Why? perhaps because I felt so connected to thousands of others who had experienced a loss of loved ones in the single same catastrophic event, or maybe partly because my experience of working digitally – focused on the other, the ‘user’ , which was taking me towards another way of working. Also, my MA in 2001 resulted in the creation of public installation works, a new departure. (More on all this later). For whatever combination of reasons, I began to work relationally, that is, I finally broke through the skin of the old paradigm I had so been attached, of solitary artist in studio, to feeling compelled to relate, connect, ask and answer some of the fundamental questions in life, in the public arena. Like, why am I here? What is this creative gift for? How do I relate to society and how it is evolving? How do I process grief, especially given the sudden and very public context in which I have lost my mother? How do I relate to others who have a comparable experience, and communicate this to those who don’t, through my work? Why does it feel important to do this?

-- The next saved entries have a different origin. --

(** ** The in-view list over a run of the animation *)

Lemma indexOf_range {A : Type} `{EqDecision A} (l : list A) (x : A) :
  -1 <= Js.indexOf l x < Z.of_nat (length l).
Proof.
  unfold Js.indexOf.
  destruct (indexOf_from_spec l x 0) as [[_ ->] | (n & -> & Hn & _)].
  - lia.
  - apply lookup_lt_Some in Hn. lia.
Qed.

Lemma indexOf_negative {A : Type} `{EqDecision A} (l : list A) (x : A) :
  Js.indexOf l x < 0 -> x ∉ l.
Proof.
  unfold Js.indexOf.
  destruct (indexOf_from_spec l x 0) as [[H _] | (n & -> & _ & _)];
    [intros _; exact H | lia].
Qed.

Lemma indexOf_found {A : Type} `{EqDecision A} (l : list A) (x : A) :
  -1 < Js.indexOf l x -> x ∈ l.
Proof.
  unfold Js.indexOf.
  destruct (indexOf_from_spec l x 0) as [[_ ->] | (n & _ & Hn & _)];
    [lia|].
  intros _. eapply list_elem_of_lookup_2. exact Hn.
Qed.

Lemma addInViewItem_invariant (target : HTMLElement) (currentX : Q)
    (c c' : Carousel) :
  addInViewItem target currentX c = Some c' ->
  inViewInvariant c ->
  inViewInvariant c' /\ carouselItems c' = carouselItems c.
Proof.
  unfold addInViewItem, inViewInvariant.
  pose proof (indexOf_range (carouselItems c) target) as Hr.
  destruct (Js.indexOf (inViewIndexes c) _ <? 0) eqn:E;
    cbn [viewWidth itemWidth set_inViewIndexes dispatchEvent set_events
         inViewIndexes events];
    destruct (Js.div _ _); cbn [mbind option_bind]; intros H; inversion H;
    subst c'; clear H; unfold itemCount; simpl; intros [Hnd Hall].
  - apply Z.ltb_lt in E. apply indexOf_negative in E.
    split; [|reflexivity]. split.
    + apply NoDup_app. split; [exact Hnd|]. split.
      * intros y Hy Hy'. apply list_elem_of_singleton in Hy'. subst y.
        contradiction.
      * apply NoDup_singleton.
    + apply Forall_app. split; [exact Hall|].
      apply Forall_singleton. exact Hr.
  - split; [|reflexivity]. split; assumption.
Qed.

Lemma removeInViewItem_invariant (target : HTMLElement) (c : Carousel) :
  inViewInvariant c ->
  inViewInvariant (removeInViewItem target c) /\
  carouselItems (removeInViewItem target c) = carouselItems c.
Proof.
  unfold removeInViewItem, inViewInvariant.
  destruct (Js.indexOf (inViewIndexes c) _ >? -1) eqn:E;
    unfold itemCount; simpl; intros [Hnd Hall]; [|repeat split; assumption].
  rewrite Z.gtb_ltb in E. apply Z.ltb_lt in E. apply indexOf_found in E.
  destruct (splice1_indexOf (inViewIndexes c)
              (Js.indexOf (carouselItems c) target) Hnd E)
    as (Hout & Hnd' & Hmem).
  split; [|reflexivity]. split; [exact Hnd'|].
  rewrite Forall_forall in *. intros y Hy.
  apply Hall.
  destruct (decide (y = Js.indexOf (carouselItems c) target)) as [->|Hne];
    [exact E|].
  apply Hmem; assumption.
Qed.

Lemma getAnimationModifier_invariant (x : Q) (target : HTMLElement)
    (c c' : Carousel) (newX : Q) :
  getAnimationModifier x target c = Some (newX, c') ->
  inViewInvariant c ->
  inViewInvariant c' /\ carouselItems c' = carouselItems c.
Proof.
  unfold getAnimationModifier.
  destruct (Js.rem x _) as [nx|]; [|discriminate]. cbn [mbind option_bind].
  set (c1 := if hideOverflowItems (options c) then _ else c).
  assert (H1 : inViewIndexes c1 = inViewIndexes c /\
               carouselItems c1 = carouselItems c).
  { subst c1. destruct (hideOverflowItems (options c)); split; reflexivity. }
  destruct H1 as [Hv Hi].
  assert (Hinv : inViewInvariant c -> inViewInvariant c1).
  { unfold inViewInvariant, itemCount. rewrite Hv, Hi. auto. }
  destruct (inViewRange nx c1).
  - destruct (addInViewItem target nx c1) as [c2|] eqn:E; [|discriminate].
    simpl. intros H Hc. injection H as _ <-.
    destruct (addInViewItem_invariant _ _ _ _ E (Hinv Hc)) as [I2 Hi2].
    split; [exact I2 | congruence].
  - simpl. intros H Hc. injection H as _ <-.
    destruct (removeInViewItem_invariant target c1 (Hinv Hc)) as [I2 Hi2].
    split; [exact I2 | congruence].
Qed.

(** X17: Over every run of the animation, however long and for whatever
    elements, [inViewIndexes] never lists an index twice and only holds
    results of [indexOf] on the items (-1 for an element that is not an
    item); the item list stays as it is.  A new controller starts with the
    empty list, so this holds in every state the modifier reaches. *)
Theorem inView_invariant_run (calls : list (Q * HTMLElement))
    (c c' : Carousel) :
  modifierRun calls c = Some c' ->
  inViewInvariant c ->
  inViewInvariant c' /\ carouselItems c' = carouselItems c.
Proof.
  revert c. induction calls as [|[x target] calls IH]; intros c; simpl.
  - intros H Hc. injection H as <-. split; [exact Hc | reflexivity].
  - destruct (getAnimationModifier x target c) as [[nx c1]|] eqn:E;
      [|discriminate].
    simpl. intros H Hc.
    destruct (getAnimationModifier_invariant _ _ _ _ _ E Hc) as [I1 Hi1].
    destruct (IH c1 H I1) as [I2 Hi2].
    split; [exact I2 | congruence].
Qed.

Lemma inView_invariant_run_witness :
  inViewInvariant carousel5 /\
  inViewInvariant
    (default carousel5
       (modifierRun [(120%Q, 1%nat); (320%Q, 3%nat); (120%Q, 9%nat);
                     (420%Q, 1%nat)] carousel5)) /\
  inViewIndexes
    (default carousel5
       (modifierRun [(120%Q, 1%nat); (320%Q, 3%nat); (120%Q, 9%nat);
                     (420%Q, 1%nat)] carousel5)) = [2; -1].
Proof.
  assert (H0 : inViewInvariant carousel5).
  { split; [apply NoDup_nil_2 | apply Forall_nil_2]. }
  assert (H1 : modifierRun [(120%Q, 1%nat); (320%Q, 3%nat); (120%Q, 9%nat);
                            (420%Q, 1%nat)] carousel5
               = Some (default carousel5
                         (modifierRun [(120%Q, 1%nat); (320%Q, 3%nat);
                                       (120%Q, 9%nat); (420%Q, 1%nat)]
                            carousel5)))
    by (vm_compute; reflexivity).
  split; [exact H0|].
  split; [exact (proj1 (inView_invariant_run _ _ _ H1 H0))|].
  vm_compute. reflexivity.
Defined.
(** The VMCS pointer: the region is stamped, the alignment is asserted,
    VMCLEAR is issued, and VMPTRLD follows when VMCLEAR succeeded. *)
Lemma set_vmcs_pointer_run (m : machine) :
  let m1 := stamp_vmcs m in
  let phys := get_physical (addr_vmcs_ (this m)) in
  let ok1 := vmclear_succeeds m1 phys in
  let m2 := vmcleared phys m1 in
  let ok2 := vmptrld_succeeds m2 phys in
  set_vmcs_pointer m =
  {| value := ok1 && ok2;
     final := if ok1 then (if ok2 then with_current_vmcs (Some phys) m2 else m2) else m1;
     issued := (if phys mod 0x1000 =? 0 then [] else [(m1, ev_assert_failed)]) ++
               (m1, ev_vmclear phys ok1) ::
               (if ok1 then [(m2, ev_vmptrld phys ok2)] else []) |}.
Proof.
  intros m1 phys ok1 m2 ok2. subst m1 phys ok1 m2 ok2.
  apply outcome_ext;
    unfold set_vmcs_pointer, NT_ASSERT, vmx_vmclear, vmx_vmptrld, set_vmcs_; cbn;
    fold (stamp_vmcs m);
    (destruct (get_physical (addr_vmcs_ (this m)) mod 4096 =? 0); cbn;
     destruct (vmclear_succeeds _ _); cbn;
     fold (vmcleared (get_physical (addr_vmcs_ (this m))) (stamp_vmcs m));
     try destruct (vmptrld_succeeds _ _); reflexivity).
Qed.
(** [_fit] leaves the attributes set by [__init__] as they are. *)
Lemma fit_frame self r :
  HankelRegressor_fit self = Ok r ->
  [/\ _M r = _M self, _j r = _j self, _p r = _p self,
      _Sinv r = _Sinv self & _like_noise r = _like_noise self].
Proof.
rewrite /HankelRegressor_fit.
case: (cho_factor K _) => [c|e|] /=; first by case=> <-.
  case: e => //=; case: (svd K _) => [[U s] V] /=.
  by case=> <-.
by [].
Qed.

(** The outcome of [_fit] is fixed by [M], [j] and [Sinv]: two objects that
    agree on these are fitted alike. *)
Lemma fit_Sinv_irrelevant_p dht M j (p p' : option vec) (S : option mat)
    (nl : R) :
  result_map (@_Sinv _ _ K)
    (HankelRegressor_fit
       {| _DHT := dht; _M := M; _j := j; _p := p; _Sinv := S;
          _like_noise := nl; _Dchol := None; _Dsvd := None; _mu := 0;
          _cov := None |}) =
  result_map (@_Sinv _ _ K)
    (HankelRegressor_fit
       {| _DHT := dht; _M := M; _j := j; _p := p'; _Sinv := S;
          _like_noise := nl; _Dchol := None; _Dsvd := None; _mu := 0;
          _cov := None |}).
Proof.
rewrite /HankelRegressor_fit /posterior_precision /=.
case: (cho_factor K _) => [c|e|] //=.
by case: e => //=; case: (svd K _) => [[U s] V].
Qed.

(** C5: a negative entry of the power spectrum is treated as a zero entry.
    The per-mode prior precision is [1/p[k]] where [p[k] > 0] and [0]
    elsewhere, so replacing a negative [p[k]] by [0] leaves the prior
    precision matrix [Sinv] unchanged, and the two constructions of a
    [HankelRegressor] store the same [Sinv]. *)
Theorem Sinv_negative_entry_as_zero dht M j p (k : 'I_n.+1) (nl : R) :
  p k 0 < 0 ->
  [/\ forall i, where_pos_inv p i 0 = if 0 < p i 0 then 1 / p i 0 else 0,
      prior_precision dht (set_entry p k 0) = prior_precision dht p
    & result_map (@_Sinv _ _ K)
        (HankelRegressor_init K dht M j (Some (set_entry p k 0)) nl) =
      result_map (@_Sinv _ _ K) (HankelRegressor_init K dht M j (Some p) nl)].
Proof.
move=> pk_neg.
have eqS : prior_precision dht (set_entry p k 0) = prior_precision dht p.
  by rewrite /prior_precision where_pos_inv_set_entry.
split=> //; first exact: where_pos_invE.
rewrite /HankelRegressor_init eqS.
exact: fit_Sinv_irrelevant_p.
Qed.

This weekend, on Saturday, 1-5pm, I have a small solo show of some of my on-going collection of sculptures, The Gifts of the Departed, opening at Manchester Craft and Design Centre. These began as a creative making ritual of grief, using some of the key elements of my mother’s kitchen, wrapping them in cloth and kilim wool and then binding them with texts taken from my blog at the time, which documented some of the almost unbelievable signs, dreams and events around her death. The collection then expanded into using found object and Sufi texts to create what feel like three dimensional poems. Her death happened 24 days after the birth of my first child (and her first grandchild) Delia – at which she was present. On some level – in my emotional archeology – these two events felt and still feel closely related. Recently I went looking for this blog, which contains diary extracts from the days and weeks following the 2004 Tsunami, and realized it was no longer online. I felt a little shocked.
As part of this show, and also prompted by the devastating and resonant events which have unfolded in the Philippines, I will be re-publishing extracts from this 2005/6 personal blog.
The showing of some of these works is an opportunity for me to reflect both on how these experiences shaped my practice and to consider the wider questions around grief and the creative process, i.e what loss can give birth to if we allow and have the courage to let it. I apologise in advance for anything that comes across as distressing/sentimental/inappropriate , but since the experiences I speak of are so closely woven into the fabric of my creative being, AN seems as good a place as any to be their permanent home.
I will be giving an Artist Talk on grief and the creative process at 3pm this Saturday 23rd November as part of the launch of the show at MCDC. It is free and all are welcome. It will also be filmed and I will link to it here once it is up.